At present, the efficiency enhancement of a PV system by integrating different cooling systems has received increasing attention since the conventional silicon PV module being the dominator in the current market is adversely affected by the module temperature enhancement. In recent years, several studies have been accomplished to mitigate overheating and increase resulting power. These include air cooling,1 water cooling,2 hydraulic or refrigerant cooling,3,4 thermoelectric cooling,5,6 cooling with PCM,7,8 nano-fluids.9,10 The attempts taken by different researchers to increase the PV efficiency vary in terms of design, materials, and operating systems. However, sustainable achievements in stabilizing the module temperature via distinct strategies and techniques seems still underway.
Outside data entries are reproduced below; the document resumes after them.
(* ===== verification/Agent.v ===== *)
(** * The connection agent (src/player/agent.go)

    [player.Go()] runs three tasks on one connection: a reader goroutine
    that calls [packet.Read] in a loop and forwards each value on the
    channel [read] (capacity 1), closing the connection and the channel on
    the first error; a writer goroutine that takes packets from the channel
    [write] (capacity 1) and calls [packet.Write] on each, logging and
    dropping it on error; and [player.loop()], which selects among the
    client channel, the scene channel, the aoi channel and the heartbeat
    ticker, and returns when the client channel is closed and drained.

    The state [agent] holds the connection (the bytes the peer still has
    to deliver, followed by end of stream; the bytes written; whether it is
    closed), the two channels as bounded queues, the program counter of
    each goroutine, whether [loop] has returned, and three logs: the events
    [loop] has handled, the [log.Println] lines and, as ghost state, the
    packets sent on [player.send], those the writer has taken and those it
    has written.  [step] is the interleaving semantics: each constructor is
    one atomic action of one goroutine, or a send by the rest of the
    program.  The handlers [handleClientMessage], [handleSceneMessage] and
    [heartBeat] are in a package not under src/: their calls are recorded
    as events. *)

From stdpp Require Import base list relations.
From Stdlib Require Import ZArith Lia Strings.Byte.
From S2P Require Import Prelude Msgpack Types Frame Registry Codec.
To date, crystalline silicon (c-Si)-based PV is the most predominant solar technology commercially available around the globe constituting 95% of the market while the share of monocrystalline silicon is approximately 84% of total c-Si PV production.11 The efficiency of these crystalline silicon PV modules under standard test condition (STC) rated in the range of 14–25%.11,12,13 However, the efficiency observed in practical applications is far below the rated efficiency measured in laboratories. Furthermore, the output of the solar module decreases owing to the increment of module temperature. This temperature impact is reflected by temperature coefficients which usually vary within − 0.3%/°C to − 0.5%/°C.14 SunPower’s PV modules have a temperature coefficient of − 0.37%/°C indicating that the PV module losses 0.37% of efficiency for every degree above 25 °C. According to Browne et al.,15 a 1- °C increment of PV cell temperature can reduce 0.08–0.1% conversion efficiency over a nominal cell operating temperature of 25 °C. Therefore, the employment of a sustainable cooling system for the achievement of suitable thermal stability considering location, surroundings, and the temperature has become a vital and promising method in enhancing the PV efficiency. The commonly practiced active cooling systems use blowers or pumps to maintain the flow of heat transfer fluids (i.e., water, nano-fluids, air and so on) on the back or front of PV module. It requires extra or parasitic power consumption as well as maintenance costs. On the other hand, a passive cooling system depends on natural conduction, convection, and radiation heat transfer mechanisms. Researchers around the globe are putting tremendous efforts into innovating passive cooling system as it does not need extra or parasitic power consumption as well as maintenance cost like active cooling system.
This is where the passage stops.